Sometimes I wonder what it is that keeps me on this emotional rollercoaster.
What keeps me trying to conceive a second child? Is it the desperate desire for another pregnancy; another child? Is it the overwhelming need I feel to give my daughter a sibling? Is it because I always said it was two children that I wanted, before I had even met my husband, because that is what feels right? Or has society set that number in my mind? Is it because my competitive streak says I can’t lose this battle? Is it the need to feel in control of my own life?
The honest truth is that they all keep me going at different times, as and when I need them to.
Believe me, I have thought about trying to get off this train, just because it is too damn hard a lot of the time. Sometimes I even question whether I really want this anymore. Has enough time passed to change our plans? When I ask myself that question though, I always find the answer, not too deep down, is yes I do. I feel like my subconscious mind tries to protect me by tempting me with no more sleepless nights, no threat of morning sickness or toddler tantrums again. Life is pretty easy with our not so little Little One these days. Things are calm and controlled. We are out of the baby/toddler phase. We are in a different era, and I have heard the little voice in my head whisper, “Do you really want to go back there again?” ‘Do you want to change the status quo?’ I do. And until it’s physically impossible, I just don’t know what it would take to get me to give up on this goal.

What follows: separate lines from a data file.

(* ===== verification/HidDevice.v ===== *)
(** * LUFA/Drivers/USB/Class/Device/HIDClassDevice.[ch]

    The HID class driver: reports on request and on the interrupt endpoint,
    sent when they change, when the application insists and when the idle
    period of the host has passed. *)

From S2P Require Import Prelude Machine Flat Endpoint EndpointStream Cdc.

(** ** HIDClassCommon.h *)

Definition HID_REQ_GetReport : Z := 0x01.
Definition HID_REQ_GetIdle : Z := 0x02.
Definition HID_REQ_GetProtocol : Z := 0x03.
Definition HID_REQ_SetReport : Z := 0x09.
Definition HID_REQ_SetIdle : Z := 0x0A.
Definition HID_REQ_SetProtocol : Z := 0x0B.
Definition HID_REPORT_ITEM_In : Z := 0.

(** ** HIDClassDevice.h *)

(** [PrevReportINBuffer] is [None] for NULL, and otherwise the
    [PrevReportINBufferSize] bytes it points to. *)
Record USB_ClassInfo_HID_Device_t := mkHID {
  InterfaceNumber : Z;
  ReportINEndpoint : USB_Endpoint_Table_t;
  PrevReportINBuffer : option (list Z);
  PrevReportINBufferSize : Z;
  UsingReportProtocol : bool;
  PrevFrameNum : Z;
  IdleCount : Z;
  IdleMSRemaining : Z;
}.

Definition set_PrevReportINBuffer (b : option (list Z)) (c : USB_ClassInfo_HID_Device_t) : USB_ClassInfo_HID_Device_t :=
  mkHID (InterfaceNumber c) (ReportINEndpoint c) b (PrevReportINBufferSize c) (UsingReportProtocol c)
    (PrevFrameNum c) (IdleCount c) (IdleMSRemaining c).
Definition set_UsingReportProtocol (b : bool) (c : USB_ClassInfo_HID_Device_t) : USB_ClassInfo_HID_Device_t :=
  mkHID (InterfaceNumber c) (ReportINEndpoint c) (PrevReportINBuffer c) (PrevReportINBufferSize c) b
    (PrevFrameNum c) (IdleCount c) (IdleMSRemaining c).
Definition set_PrevFrameNum (n : Z) (c : USB_ClassInfo_HID_Device_t) : USB_ClassInfo_HID_Device_t :=
  mkHID (InterfaceNumber c) (ReportINEndpoint c) (PrevReportINBuffer c) (PrevReportINBufferSize c)
    (UsingReportProtocol c) n (IdleCount c) (IdleMSRemaining c).
Definition set_IdleCount (n : Z) (c : USB_ClassInfo_HID_Device_t) : USB_ClassInfo_HID_Device_t :=
  mkHID (InterfaceNumber c) (ReportINEndpoint c) (PrevReportINBuffer c) (PrevReportINBufferSize c)
    (UsingReportProtocol c) (PrevFrameNum c) n (IdleMSRemaining c).
Definition set_IdleMSRemaining (n : Z) (c : USB_ClassInfo_HID_Device_t) : USB_ClassInfo_HID_Device_t :=
  mkHID (InterfaceNumber c) (ReportINEndpoint c) (PrevReportINBuffer c) (PrevReportINBufferSize c)
    (UsingReportProtocol c) (PrevFrameNum c) (IdleCount c) n.

(** A report as the application's callback leaves it: whether to send it at
    once, its identifier, the buffer and the size. *)
Record created := mkCreated {
  ForceSend : bool;
  ReportID : Z;
  ReportData : list Z;
  ReportSize : Z;
}.

(** The application: the report of a type, into a buffer; and a report the
    host has sent (identifier, type, data, size). *)
Class HidApplication (G : Type) := {
  CALLBACK_HID_Device_CreateHIDReport : Z -> Z -> list Z -> M G created;
  CALLBACK_HID_Device_ProcessHIDReport : Z -> Z -> list Z -> Z -> M G unit;
}.

(** ** HIDClassDevice.c *)

(** [memset(&State, 0, ..)], the defaults and the endpoint type. *)
Definition hid_reset (c : USB_ClassInfo_HID_Device_t) : USB_ClassInfo_HID_Device_t :=
  mkHID (InterfaceNumber c) (set_type EP_TYPE_INTERRUPT (ReportINEndpoint c)) (PrevReportINBuffer c)
    (PrevReportINBufferSize c) true 0 500 0.

Section hid.
Context {G : Type} `{Hardware} `{Has UsbState G} `{Has USB_ClassInfo_HID_Device_t G} `{HidApplication G}.

(** [memcpy(PrevReportINBuffer, ReportData, PrevReportINBufferSize)] unless it is NULL. *)
Definition keep_report (data : list Z) : M G unit :=
  modc (fun c => set_PrevReportINBuffer (option_map (fun _ => data) (PrevReportINBuffer c)) c).

(** [Endpoint_Write_8] as the whole data stage. *)
Definition answer_byte (fuel : nat) (v : USB_ClassInfo_HID_Device_t -> Z) : M G unit :=
  Endpoint_ClearSETUP ;;
  busy_wait fuel Endpoint_IsINReady ;;
  x ← getc v;
  Endpoint_Write_8 x ;;
  Endpoint_ClearIN ;;
  Endpoint_ClearStatusStage fuel.

(** [stack n] is what an array of [n] bytes holds that has just been
    allocated.  A report that claims to be larger than its buffer has no
    result. *)
Definition HID_Device_ProcessControlRequest (fuel : nat) (stack : nat -> list Z) : M G unit :=
  setup ← Endpoint_IsSETUPReceived;
  if negb (setup : bool) then mret tt else
  r ← getc USB_ControlRequest;
  n ← getc InterfaceNumber;
  if negb (wIndex r =? n) then mret tt else
  let out := Z.lor (Z.lor REQDIR_HOSTTODEVICE REQTYPE_CLASS) REQREC_INTERFACE in
  let inn := Z.lor (Z.lor REQDIR_DEVICETOHOST REQTYPE_CLASS) REQREC_INTERFACE in
  let ReportID0 := Z.land (wValue r) 0xFF in
  let ReportType := u8 (Z.shiftr (wValue r) 8 - 1) in
  if bRequest r =? HID_REQ_GetReport then
    when (bmRequestType r =? inn) (
      size ← getc PrevReportINBufferSize;
      x ← CALLBACK_HID_Device_CreateHIDReport ReportID0 ReportType (repeat 0 (Z.to_nat size));
      keep_report (ReportData x) ;;
      Endpoint_SelectEndpoint ENDPOINT_CONTROLEP ;;
      Endpoint_ClearSETUP ;;
      defined (if Z.min (ReportSize x) (wLength r) <=? zlen (ReportData x) then Some tt else None) ;;
      Endpoint_Write_Control_Stream_LE fuel (ReportData x) (ReportSize x) ;;
      Endpoint_ClearOUT)
  else if bRequest r =? HID_REQ_SetReport then
    when (bmRequestType r =? out) (
      Endpoint_ClearSETUP ;;
      e ← Endpoint_Read_Control_Stream_LE fuel (stack (Z.to_nat (wLength r))) (wLength r);
      Endpoint_ClearIN ;;
      let skip := if ReportID0 =? 0 then 0 else 1 in
      CALLBACK_HID_Device_ProcessHIDReport ReportID0 ReportType (drop (Z.to_nat skip) (snd e))
        (u16 (wLength r - skip)))
  else if bRequest r =? HID_REQ_GetProtocol then
    when (bmRequestType r =? inn) (answer_byte fuel (fun c => if UsingReportProtocol c then 1 else 0))
  else if bRequest r =? HID_REQ_SetProtocol then
    when (bmRequestType r =? out) (
      Endpoint_ClearSETUP ;;
      Endpoint_ClearStatusStage fuel ;;
      modc (set_UsingReportProtocol (negb (Z.land (wValue r) 0xFF =? 0))))
  else if bRequest r =? HID_REQ_SetIdle then
    when (bmRequestType r =? out) (
      Endpoint_ClearSETUP ;;
      Endpoint_ClearStatusStage fuel ;;
      modc (set_IdleCount (Z.shiftr (Z.land (wValue r) 0xFF00) 6)))
  else if bRequest r =? HID_REQ_GetIdle then
    when (bmRequestType r =? inn) (answer_byte fuel (fun c => Z.shiftr (IdleCount c) 2))
  else mret tt.

Definition HID_Device_ConfigureEndpoints (fuel : nat) : M G bool :=
  modc hid_reset ;;
  e ← getc ReportINEndpoint;
  ok ← Endpoint_ConfigureEndpointTable fuel [e];
  if negb ok then mret false else mret true.

(** The report goes out. *)
Definition send_report (fuel : nat) (x : created) : M G unit :=
  modc (fun c => set_IdleMSRemaining (IdleCount c) c) ;;
  e ← getc ReportINEndpoint;
  Endpoint_SelectEndpoint (et_Address e) ;;
  when (negb (ReportID x =? 0)) (Endpoint_Write_8 (ReportID x)) ;;
  Endpoint_Write_Stream_LE fuel (ReportData x) (ReportSize x) None ;;
  Endpoint_ClearIN.

(** Whether it does: it differs from the last one, or the idle period is over. *)
Definition report_due (x : created) (c : USB_ClassInfo_HID_Device_t) : bool :=
  let StatesChanged :=
    match PrevReportINBuffer c with
    | None => false
    | Some b => negb (bool_decide (take (Z.to_nat (ReportSize x)) (ReportData x) = take (Z.to_nat (ReportSize x)) b))
    end in
  let IdlePeriodElapsed := negb (IdleCount c =? 0) && (IdleMSRemaining c =? 0) in
  negb (ReportSize x =? 0) && (ForceSend x || StatesChanged || IdlePeriodElapsed).

Definition HID_Device_USBTask (fuel : nat) : M G unit :=
  d ← get_DeviceState;
  if negb (d =? DEVICE_STATE_Configured) then mret tt else
  prev ← getc PrevFrameNum;
  frame ← USB_Device_GetFrameNumber;
  if prev =? frame then mret tt else
  e ← getc ReportINEndpoint;
  Endpoint_SelectEndpoint (et_Address e) ;;
  ready ← Endpoint_IsReadWriteAllowed;
  when (ready : bool) (
    size ← getc PrevReportINBufferSize;
    x ← CALLBACK_HID_Device_CreateHIDReport 0 HID_REPORT_ITEM_In (repeat 0 (Z.to_nat size));
    defined (if ReportSize x <=? zlen (ReportData x) then Some tt else None) ;;
    c ← getc id;
    keep_report (ReportData x) ;;
    when (report_due x c) (send_report fuel x) ;;
    frame ← USB_Device_GetFrameNumber;
    modc (set_PrevFrameNum frame)).

Definition HID_Device_MillisecondElapsed : M G unit :=
  n ← getc IdleMSRemaining;
  when (negb (n =? 0)) (modc (set_IdleMSRemaining (n - 1))).
End hid.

Sometimes, in those dark moments, when I wonder if I can carry on fighting for this baby, it’s Little One that keeps me going. She wants this too. This isn’t just my desire, or my husband’s desire. We all want this. I feel like it’s not just my choice. Twice this week alone she has said to me, ”I wish we had a baby so I had someone to play with.” Oh, the sadness. I HAVE to complete this journey somehow for her, for us; for our family. She feels the empty space. I play with her. Her Daddy plays with her. Her friends play with her. She is looking for a different relationship. Children really are very perceptive.
Underneath it all, I am a fighter. I am strong. I can endure the pain. So, out of the black nights when another cycle has ended unsuccessfully, always comes the girl who says failure is not option. I will get back to the content and emotionally peaceful life we knew before we began trying to conceive. I will have another baby, somehow.
So, here I stand at the beginning of yet another TWW. My week or so of hope leading up to ovulation has given me respite. A time to re-group, and relax and feel positive. For the next two weeks I will be repeating ‘failure is not an option’ over and over, willing my body and the vitamin B6 and the Chinese herbs to help my body do its thing. Let’s get pregnant!